[Stored items]
(** ** Padding selects one largest candidate *)

Lemma has_or bits bits' b : Z.land bits bits' = 0 -> has bits (or_attributes b bits') = has bits b.
Proof.
  intros H. unfold has, or_attributes. cbn. rewrite Z.land_lor_distr_l, (Z.land_comm bits'), H, Z.lor_0_r. reflexivity.
Qed.
Lemma has_or_same bits b : 0 < bits -> has bits (or_attributes b bits) = true.
Proof.
  intros H. unfold has, or_attributes. cbn. rewrite Z.land_lor_distr_l, Z.land_diag.
  destruct (Z.eqb_spec (Z.lor (Z.land (attributes b) bits) bits) 0) as [E|]; [|reflexivity]. apply lor_0_inv in E. lia.
Qed.
Lemma candidate_bits b : (Z.land (attributes b) 0x18 =? 8) = has 8 b && negb (has 0x10 b).
Proof.
  unfold has. replace 0x18 with (Z.lor 8 0x10) by reflexivity. rewrite Z.land_lor_distr_r.
  assert (Hbit : forall n, 0 <= n -> Z.land (attributes b) (2 ^ n) = if Z.testbit (attributes b) n then 2 ^ n else 0).
  { intros n Hn. apply Z.bits_inj'. intros k Hk. rewrite Z.land_spec, Z.pow2_bits_eqb by lia.
    destruct (Z.eqb_spec n k) as [->|Hnk]; [rewrite andb_true_r|rewrite andb_false_r].
    - destruct (Z.testbit (attributes b) k); [now rewrite Z.pow2_bits_true|now rewrite Z.bits_0].
    - destruct (Z.testbit (attributes b) n); [now rewrite Z.pow2_bits_false|now rewrite Z.bits_0]. }
  pose proof (Hbit 3 ltac:(lia)) as H3. pose proof (Hbit 4 ltac:(lia)) as H4. change (2 ^ 3) with 8 in H3.
  change (2 ^ 4) with 16 in H4. rewrite H3, H4. destruct (Z.testbit (attributes b) 3), (Z.testbit (attributes b) 4); reflexivity.
Qed.

(** What happens to one block. *)
Definition relabelled (b b' : tetris_modem_block) : Prop :=
  (exists bits, b' = or_attributes b bits /\ (bits = 0 \/ bits = 8 \/ bits = 0x10 \/ bits = 0x18)) /\
  (has 4 b = false -> has 8 b = false -> b' = b).
Lemma relabelled_refl b : relabelled b b.
Proof. split; [|auto]. exists 0. split; [|auto]. destruct b. unfold or_attributes. cbn. now rewrite Z.lor_0_r. Qed.
Lemma or_attributes_twice b x y : or_attributes (or_attributes b x) y = or_attributes b (Z.lor x y).
Proof. unfold or_attributes. cbn. now rewrite Z.lor_assoc. Qed.
(** Claiming a candidate is still a relabelling. *)
Lemma relabelled_claim b b' : relabelled b b' -> has 8 b' = true -> relabelled b (or_attributes b' 0x10).
Proof.
  intros [(bits & -> & Hb) Hs] H8. split.
  - exists (Z.lor bits 0x10). rewrite or_attributes_twice. split; [reflexivity|]. destruct Hb as [-> |[-> |[-> | ->]]]; auto.
  - intros H4 Hb8. rewrite (Hs H4 Hb8) in H8. congruence.
Qed.

Lemma padding_mark_ok m : Forall (fun b => has 0x10 b = false) m ->
  let '(c, m') := padding_mark m in
  Forall2 relabelled m m' /\ Forall (fun b => has 8 b = true -> has 0x10 b = false) m' /\ c = len (List.filter (has 8) m').
Proof.
  induction 1 as [|b m Hb Hm IH]; [repeat constructor|]. cbn [padding_mark]. destruct (padding_mark m) as [c m'].
  destruct IH as (H1 & H2 & ->).
  assert (H8 : has 8 b = false -> relabelled b (or_attributes b 8) \/ has 4 b = false).
  { intros H8. destruct (has 4 b) eqn:H4; [left|auto]. split; [exists 8; auto|congruence]. }
  destruct (has 8 b) eqn:E8.
  { split; [constructor; [apply relabelled_refl|assumption]|]. split; [constructor; auto|]. cbn [List.filter]. rewrite E8, len_cons. lia. }
  destruct (has 4 b) eqn:E4; cycle 1.
  { split; [constructor; [apply relabelled_refl|assumption]|]. split; [constructor; [congruence|auto]|]. cbn [List.filter]. now rewrite E8. }
  destruct (match m with next :: _ => _ | [] => _ end).
  - split; [constructor; [destruct (H8 eq_refl); [assumption|congruence]|assumption]|].
    split; [constructor; [intros _; now rewrite has_or|assumption]|]. cbn [List.filter]. rewrite has_or_same, len_cons by lia. lia.
  - split; [constructor; [split; [exists 0x10; auto|congruence]|assumption]|].
    split; [constructor; [rewrite has_or by reflexivity; congruence|assumption]|]. cbn [List.filter]. rewrite has_or by reflexivity. now rewrite E8.
Qed.

Lemma length_padding m : length (padding m) = length m.
Proof.
  assert (Hk : length (padding_mark m).2 = length m).
  { induction m as [|b m IH]; [reflexivity|]. cbn [padding_mark]. destruct (padding_mark m) as [c m'].
    repeat case_match; cbn in *; congruence. }
  unfold padding. destruct (padding_mark m) as [c m']. cbn in Hk.
  repeat case_match; rewrite ?length_fmap, ?length_alter; assumption.
Qed.
Lemma padding_biggest_ok m : forall i big idx, let '(B, ix) := padding_biggest m i big idx in
  big <= B /\ (forall b, In b m -> has 8 b = true -> has 0x10 b = false -> size b <= B) /\
  (B = big /\ ix = idx \/ exists j b, m !! j = Some b /\ has 8 b = true /\ size b = B /\ ix = i + Z.of_nat j).
Proof.
  induction m as [|b m IH]; intros i big idx; cbn [padding_biggest]; [split; [lia|split; [intros b []|auto]]|].
  rewrite candidate_bits. destruct (has 8 b && negb (has 0x10 b) && (big <? size b)) eqn:E.
  - specialize (IH (i + 1) (size b) i). destruct (padding_biggest m (i + 1) (size b) i) as [B ix]. destruct IH as (H1 & H2 & H3).
    apply andb_true_iff in E as [E1 E2]. apply andb_true_iff in E1 as [E1 _].
    split; [lia|]. split; [intros b' [->|Hin]; [lia|auto]|]. right. destruct H3 as [[-> ->]|(j & b' & Hj & H8 & Hs & ->)].
    + exists 0%nat, b. cbn. repeat split; auto; lia.
    + exists (S j), b'. cbn. repeat split; auto; lia.
  - specialize (IH (i + 1) big idx). destruct (padding_biggest m (i + 1) big idx) as [B ix]. destruct IH as (H1 & H2 & H3).
    split; [lia|]. split.
    + intros b' [->|Hin] H8 H10; [|auto]. rewrite H8, H10 in E. cbn in E. lia.
    + destruct H3 as [H3|(j & b' & Hj & H8 & Hs & ->)]; [auto|right]. exists (S j), b'. cbn. repeat split; auto; lia.
Qed.

Lemma filter_at_most_one {A} (P : A -> bool) l : forall i j a b, len (List.filter P l) <= 1 ->
  l !! i = Some a -> P a = true -> l !! j = Some b -> P b = true -> i = j.
Proof.
  assert (Hpos : forall (l : list A) i a, l !! i = Some a -> P a = true -> 1 <= len (List.filter P l)).
  { intros l0. induction l0 as [|x l0 IH]; intros [|i] a; cbn; try discriminate; intros H HP.
    - injection H as ->. rewrite HP, len_cons. pose proof (len_nonneg (List.filter P l0)). lia.
    - specialize (IH _ _ H HP). destruct (P x); [rewrite len_cons|]; lia. }
  induction l as [|x l IH]; intros [|i] [|j] a b Hl; cbn in *; try discriminate; try reflexivity; intros Ha HPa Hb HPb.
  - injection Ha as ->. rewrite HPa, len_cons in Hl. specialize (Hpos _ _ _ Hb HPb). lia.
  - injection Hb as ->. rewrite HPb, len_cons in Hl. specialize (Hpos _ _ _ Ha HPa). lia.
  - f_equal. apply (IH i j a b); auto. destruct (P x); [rewrite len_cons in Hl; pose proof (Hpos _ _ _ Ha HPa)|]; lia.
Qed.

Lemma has_lookup m i b : m !! i = Some b -> has 8 b = true -> existsb (has 8) m = true.
Proof. intros Hi H8. apply existsb_exists. exists b. split; [now apply list_elem_of_In, list_elem_of_lookup_2 with i|exact H8]. Qed.
Lemma existsb_lookup m : existsb (has 8) m = true -> exists i b, m !! i = Some b /\ has 8 b = true.
Proof.
  intros H. apply existsb_exists in H as (b & Hin & H8). apply list_elem_of_In, list_elem_of_lookup in Hin as [i Hi]. eauto.
Qed.
Lemma relabelled_size b b' : relabelled b b' -> size b' = size b.
Proof. now intros [(bits & -> & _) _]. Qed.

(** The selected candidate: a largest one, and the only one that is both a candidate and claimed. *)
Definition selected (m : memory_map) (i : nat) : Prop :=
  exists b, m !! i = Some b /\ has 8 b = true /\ has 0x10 b = true /\
    forall j b', m !! j = Some b' -> has 8 b' = true -> size b' <= size b /\ (has 0x10 b' = true -> j = i).

Lemma claim_all_selected m i b : len (List.filter (has 8) m) <= 1 -> m !! i = Some b -> has 8 b = true ->
  selected ((fun b => if has 8 b then or_attributes b 0x10 else b) <$> m) i.
Proof.
  intros Hc Hi H8. exists (or_attributes b 0x10). rewrite list_lookup_fmap, Hi. cbn. rewrite H8.
  split; [reflexivity|]. split; [now rewrite has_or|]. split; [now apply has_or_same|]. intros j b' Hj Hj8.
  rewrite list_lookup_fmap in Hj. destruct (m !! j) as [c|] eqn:Ej; [|discriminate]. cbn in Hj. injection Hj as <-.
  destruct (has 8 c) eqn:E8; [|congruence].
  assert (i = j) as <- by (eapply filter_at_most_one; eauto). rewrite Hi in Ej. injection Ej as <-. cbn. split; [lia|reflexivity].
Qed.
Lemma claim_one_selected m i b : Forall (fun b => has 8 b = true -> has 0x10 b = false) m ->
  m !! i = Some b -> has 8 b = true -> (forall c, In c m -> has 8 c = true -> size c <= size b) ->
  selected (alter (fun b => or_attributes b 0x10) i m) i.
Proof.
  intros Hf Hi H8 Hmax. exists (or_attributes b 0x10). rewrite list_lookup_alter_eq, Hi. cbn.
  split; [reflexivity|]. split; [now rewrite has_or|]. split; [now apply has_or_same|]. intros j b' Hj Hj8.
  destruct (decide (i = j)) as [<-|Hne].
  - rewrite list_lookup_alter_eq, Hi in Hj. injection Hj as <-. cbn. split; [lia|reflexivity].
  - rewrite list_lookup_alter_ne in Hj by assumption. assert (Hin : b' ∈ m) by (eapply list_elem_of_lookup_2; eauto).
    split; [apply Hmax; [now apply list_elem_of_In|assumption]|].
    rewrite Forall_forall in Hf. rewrite (Hf b' Hin Hj8). discriminate.
Qed.

(** The padding pass keeps every block's place, size and region bits, adds
    nothing to a block that is neither a padding window nor a candidate, and
    if there is any candidate it claims exactly one of them, a largest one. *)
Theorem padding_selects_largest m :
  Forall (fun b => 0 < size b /\ has 0x10 b = false) m ->
  Forall2 relabelled m (padding m) /\
  (existsb (has 8) (padding m) = true -> exists i, selected (padding m) i).
Proof.
  intros Hm. apply Forall_and in Hm as [Hpos H10]. unfold padding.
  pose proof (padding_mark_ok m H10) as Hk. destruct (padding_mark m) as [c m1]. destruct Hk as (Hrel & Hfree & ->).
  destruct (Z.leb_spec (len (List.filter (has 8) m1)) 1) as [Hc|Hc].
  - split.
    + apply Forall2_fmap_r. eapply Forall2_impl; [exact Hrel|]. intros b b' Hb.
      change (relabelled b (if has 8 b' then or_attributes b' 0x10 else b')). destruct (has 8 b') eqn:E; [now apply relabelled_claim|exact Hb].
    + intros Hex. apply existsb_lookup in Hex as (i & b & Hi & H8). rewrite list_lookup_fmap in Hi.
      destruct (m1 !! i) as [b0|] eqn:Ei; [|discriminate]. cbn in Hi. injection Hi as <-. destruct (has 8 b0) eqn:E8; [|congruence].
      exists i. now apply (claim_all_selected m1 i b0).
  - pose proof (padding_biggest_ok m1 0 0 0) as Hb. destruct (padding_biggest m1 0 0 0) as [B ix]. destruct Hb as (H0 & Hmax & Hsel).
    assert (Hcand : exists b, In b m1 /\ has 8 b = true).
    { destruct (List.filter (has 8) m1) as [|b l] eqn:E; [rewrite len_nil in Hc; lia|].
      exists b. apply filter_In. rewrite E. now left. }
    rewrite Forall_forall in Hfree. destruct Hcand as (b & Hin & H8).
    assert (HB : 0 < B).
    { apply Z.lt_le_trans with (size b); [|apply Hmax; auto; apply Hfree; [now apply list_elem_of_In|assumption]].
      apply list_elem_of_In, list_elem_of_lookup in Hin as [k Hk]. destruct (Forall2_lookup_r _ _ _ _ _ Hrel Hk) as (b0 & Hk0 & Hr).
      rewrite (relabelled_size _ _ Hr). exact (proj1 (Forall_lookup _ _) Hpos k b0 Hk0). }
    replace (B =? 0) with false by lia. cbn [negb]. destruct Hsel as [[? _]|(j & b' & Hj & Hj8 & <- & ->)]; [lia|].
    replace (Z.to_nat (0 + Z.of_nat j)) with j by lia. split.
    + apply Forall2_alter_r; [assumption|]. intros x y _ Hy Hxy. rewrite Hj in Hy. injection Hy as <-. now apply relabelled_claim.
    + intros _. exists j. apply (claim_one_selected m1 j b'); [now apply Forall_forall|assumption..|].
      intros c Hc' Hc8. apply Hmax; auto. apply Hfree; [now apply list_elem_of_In|assumption].
Qed.
Lemma padding_selects_largest_witness :
  exists i, selected (padding [Block 0 0x10 1 4 0; Block 0x10 0x40 1 4 0; Block 0x50 0x20 1 0 0]) i.
Proof.
  apply (padding_selects_largest [Block 0 0x10 1 4 0; Block 0x10 0x40 1 4 0; Block 0x50 0x20 1 0 0]).
  - repeat constructor; cbn; lia || reflexivity.
  - vm_compute. reflexivity.
Defined.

Exercise description –
Only a number is wanted. Count the lines of the data that contain "with".

Output of the exercise –
8